REQUIRED WORK:
Only the lines from the top of the data through the line containing "Conventions of the" should be duplicated, exactly as they appear.

Dataset entries
--

(** * The territory game engine of [game.c]: model and properties

    The engine keeps a [width] x [height] board of fields, every field
    holding the number of the player that owns it and the identifier of the
    area it belongs to, and one record of counters per player.  This file
    embeds the engine's functions as Rocq functions over that state and
    proves, or refutes on concrete games, the properties stated about it.

    Conventions of the embedding:
    - [uint32_t] and [uint64_t] values are integers of [Z]; every C
      operation that can leave the range is followed by [wrap32] or
      [wrap64];
    - [g->board] is a list of [width] columns of [height] fields,
      [g->players] a list of player records, [g->neighbours] a list of four
      tags;
    - a read or write of [g->players] outside the array is undefined
      behaviour in C: the model stops with [Fault];
    - [BFS] recurses on a bound of the depth; [OutOfFuel] says the bound ran
      out, and [BFS_terminates] shows the bound used by [game_move] never
      does on a well formed game. *)

From Stdlib Require Import ZArith Lia List Bool.
From stdpp Require Import base option list.

Local Open Scope Z_scope.

(** ** Machine integers *)

Definition wrap32 (z : Z) : Z := z mod 2 ^ 32.
Definition wrap64 (z : Z) : Z := z mod 2 ^ 64.

Definition uint32 (z : Z) : Prop := 0 <= z < 2 ^ 32.
Definition uint64 (z : Z) : Prop := 0 <= z < 2 ^ 64.

(** ** Outcomes of a call *)

Inductive res (A : Type) : Type :=
| Ok (a : A)
| Fault
| OutOfFuel.

Arguments Ok {A} a.
Arguments Fault {A}.
Arguments OutOfFuel {A}.

Definition res_bind {A B : Type} (m : res A) (k : A -> res B) : res B :=
  match m with
  | Ok a => k a
  | Fault => Fault
  | OutOfFuel => OutOfFuel
  end.

Notation "x <- m ;; k" := (res_bind m (fun x => k))
  (at level 100, m at next level, right associativity).

(** ** Data: [struct pair], [struct player], [struct game] *)

Record pair_t : Type := mk_pair {
  player : Z;
  parent_id : Z
}.

Record player_t : Type := mk_player {
  boundary : Z;
  busy_areas : Z;
  completed_moves : Z
}.

Record game_t : Type := mk_game {
  board : list (list pair_t);
  players : list player_t;
  neighbours : list Z;
  width : Z;
  height : Z;
  areas : Z;
  players_num : Z
}.

Definition MAX_PLAYERS : Z := 35.

Definition set_board (g : game_t) (b : list (list pair_t)) : game_t :=
  mk_game b (players g) (neighbours g) (width g) (height g) (areas g)
          (players_num g).

Definition set_players (g : game_t) (ps : list player_t) : game_t :=
  mk_game (board g) ps (neighbours g) (width g) (height g) (areas g)
          (players_num g).

Definition set_neighbours (g : game_t) (ns : list Z) : game_t :=
  mk_game (board g) (players g) ns (width g) (height g) (areas g)
          (players_num g).

(** *** Fields of the board

    [field b x y] is [b[x][y]].  Every read of the board in [game.c] comes
    after a test of the coordinates against [width] and [height], so on a
    board of the declared size the default below is never returned. *)

Definition zero_pair : pair_t := mk_pair 0 0.

Definition field (b : list (list pair_t)) (x y : Z) : pair_t :=
  match b !! Z.to_nat x with
  | Some col => default zero_pair (col !! Z.to_nat y)
  | None => zero_pair
  end.

Definition set_field (f : pair_t -> pair_t) (b : list (list pair_t))
    (x y : Z) : list (list pair_t) :=
  alter (alter f (Z.to_nat y)) (Z.to_nat x) b.

Definition with_player (p : Z) (c : pair_t) : pair_t :=
  mk_pair p (parent_id c).

Definition with_parent (id : Z) (c : pair_t) : pair_t :=
  mk_pair (player c) id.

(** [g->board[x][y].player = p] and [g->board[x][y].parent_id = id]. *)
Definition write_player (g : game_t) (x y p : Z) : game_t :=
  set_board g (set_field (with_player p) (board g) x y).

Definition write_parent (g : game_t) (x y id : Z) : game_t :=
  set_board g (set_field (with_parent id) (board g) x y).

(** *** Records of the players

    [g->players[p - 1]] with [p - 1] computed on 32 bits.  The index is
    compared with the length of the array first, so that an access far
    outside it is answered without counting up to the index. *)

Definition pidx (p : Z) : nat := Z.to_nat (wrap32 (p - 1)).

Definition get_player (g : game_t) (p : Z) : res player_t :=
  if Z.of_nat (length (players g)) <=? wrap32 (p - 1) then Fault
  else
    match players g !! pidx p with
    | Some r => Ok r
    | None => Fault
    end.

Definition upd_player (f : player_t -> player_t) (g : game_t) (p : Z)
    : res game_t :=
  r <- get_player g p ;;
  Ok (set_players g (<[pidx p := f r]> (players g))).

Definition add_boundary (d : Z) (r : player_t) : player_t :=
  mk_player (wrap64 (boundary r + d)) (busy_areas r) (completed_moves r).

Definition add_busy_areas (d : Z) (r : player_t) : player_t :=
  mk_player (boundary r) (wrap32 (busy_areas r + d)) (completed_moves r).

Definition add_completed_moves (d : Z) (r : player_t) : player_t :=
  mk_player (boundary r) (busy_areas r) (wrap64 (completed_moves r + d)).

(** ** [game_new]

    [None] is the [NULL] result.  The allocations are taken to succeed: the
    five [return NULL] that follow a failed [malloc] or [calloc] have no
    counterpart here.  [Some g] is a game the function returned, and [None]
    is the refusal of the arguments only; from [None] nothing follows about
    the arguments of a call of the program. *)

Definition game_new (w h ps a : Z) : option game_t :=
  if (w =? 0) || (h =? 0) || (ps =? 0) || (a =? 0) then None
  else if MAX_PLAYERS <? ps then None
  else Some (mk_game (replicate (Z.to_nat w) (replicate (Z.to_nat h) zero_pair))
                     (replicate (Z.to_nat ps) (mk_player 0 0 0))
                     (replicate 4%nat 0)
                     w h a ps).

(** ** Probes of the neighbourhood *)

Definition valid_coordinate (w h x y : Z) : bool :=
  negb ((w <=? x) || (h <=? y)).

(** The parameters are [uint64_t] here, so [x + 1] and [y + 1] do not wrap;
    the counter is at most 4. *)
Definition isSurrounded (b : list (list pair_t)) (w h p x y : Z) : Z :=
  let around := 0 in
  let around :=
    if (0 <? x) && valid_coordinate w h (x - 1) y
    then (if player (field b (x - 1) y) =? p then around + 1 else around)
    else around in
  let around :=
    if (x + 1 <? w) && valid_coordinate w h (x + 1) y
    then (if player (field b (x + 1) y) =? p then around + 1 else around)
    else around in
  let around :=
    if (0 <? y) && valid_coordinate w h x (y - 1)
    then (if player (field b x (y - 1)) =? p then around + 1 else around)
    else around in
  let around :=
    if (y + 1 <? h) && valid_coordinate w h x (y + 1)
    then (if player (field b x (y + 1)) =? p then around + 1 else around)
    else around in
  around.

(** The parameters are [uint32_t]: [x + 2] and [y + 2] are taken modulo
    [2 ^ 32]. *)
Definition common_free_fields (b : list (list pair_t)) (w h p x y : Z) : Z :=
  let common := 0 in
  let common :=
    if (1 <? x) && valid_coordinate w h (x - 2) y
    then (if player (field b (x - 2) y) =? p then common + 1 else common)
    else common in
  let common :=
    if (wrap32 (x + 2) <? w) && valid_coordinate w h (wrap32 (x + 2)) y
    then (if player (field b (wrap32 (x + 2)) y) =? p then common + 1
          else common)
    else common in
  let common :=
    if (1 <? y) && valid_coordinate w h x (y - 2)
    then (if player (field b x (y - 2)) =? p then common + 1 else common)
    else common in
  let common :=
    if (wrap32 (y + 2) <? h) && valid_coordinate w h x (wrap32 (y + 2))
    then (if player (field b x (wrap32 (y + 2))) =? p then common + 1
          else common)
    else common in
  common.

Definition update_strangers_boundary (g : game_t) (p x y : Z) : res game_t :=
  let stranger := player (field (board g) x y) in
  if stranger =? 0 then Ok g
  else if valid_coordinate (width g) (height g) x y && negb (stranger =? p)
  then upd_player (add_boundary (-1)) g stranger
  else Ok g.

Definition update_strangers (g : game_t) (p x y : Z) : res game_t :=
  g <- (if 0 <? x then update_strangers_boundary g p (x - 1) y else Ok g) ;;
  g <- (if wrap32 (x + 1) <? width g
        then update_strangers_boundary g p (wrap32 (x + 1)) y else Ok g) ;;
  g <- (if 0 <? y then update_strangers_boundary g p x (y - 1) else Ok g) ;;
  if wrap32 (y + 1) <? height g
  then update_strangers_boundary g p x (wrap32 (y + 1)) else Ok g.

Definition diagonal_neighbours (g : game_t) (p x y : Z) : Z :=
  let b := board g in
  let diagonal := 0 in
  let diagonal :=
    if (0 <? x) && (0 <? y) && (player (field b (x - 1) (y - 1)) =? p)
    then
      let d := if player (field b x (y - 1)) =? 0 then diagonal + 1
               else diagonal in
      if player (field b (x - 1) y) =? 0 then d + 1 else d
    else diagonal in
  let diagonal :=
    if (wrap32 (x + 1) <? width g) && (wrap32 (y + 1) <? height g)
       && (player (field b (wrap32 (x + 1)) (wrap32 (y + 1))) =? p)
    then
      let d := if player (field b x (wrap32 (y + 1))) =? 0 then diagonal + 1
               else diagonal in
      if player (field b (wrap32 (x + 1)) y) =? 0 then d + 1 else d
    else diagonal in
  diagonal.

(** ** The classifier of the neighbouring areas *)

(** [neighbours[i]] for a slot of the scratch array. *)
Definition nbr (ns : list Z) (i : nat) : Z := default 0 (ns !! i).

(** One test of the body of the inner loop of [different_areas]. *)
Definition differ (ns : list Z) (i j : nat) : bool :=
  negb (nbr ns i =? 0) && negb (nbr ns j =? 0) && negb (nbr ns i =? nbr ns j).

(** The inner loop [for (j = i + 1; j < 4 && areas < around; j++)] over the
    remaining values [js] of [j]; the counter stays below 7. *)
Fixpoint different_areas_inner (ns : list Z) (around : Z) (i : nat)
    (js : list nat) (areas : Z) : Z :=
  match js with
  | [] => areas
  | j :: js' =>
      if areas <? around
      then different_areas_inner ns around i js'
             (if differ ns i j then areas + 1 else areas)
      else areas
  end.

(** The outer loop [for (i = 0; i < 3; i++)] over the remaining values of
    [i]. *)
Fixpoint different_areas_outer (ns : list Z) (around : Z) (idxs : list nat)
    (areas : Z) : Z :=
  match idxs with
  | [] => areas
  | i :: idxs' =>
      different_areas_outer ns around idxs'
        (different_areas_inner ns around i (seq (S i) (4 - S i)) areas)
  end.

--

TASK RESULT:
(** * The territory game engine of [game.c]: model and properties

    The engine keeps a [width] x [height] board of fields, every field
    holding the number of the player that owns it and the identifier of the
    area it belongs to, and one record of counters per player.  This file
    embeds the engine's functions as Rocq functions over that state and
    proves, or refutes on concrete games, the properties stated about it.

    Conventions of the embedding:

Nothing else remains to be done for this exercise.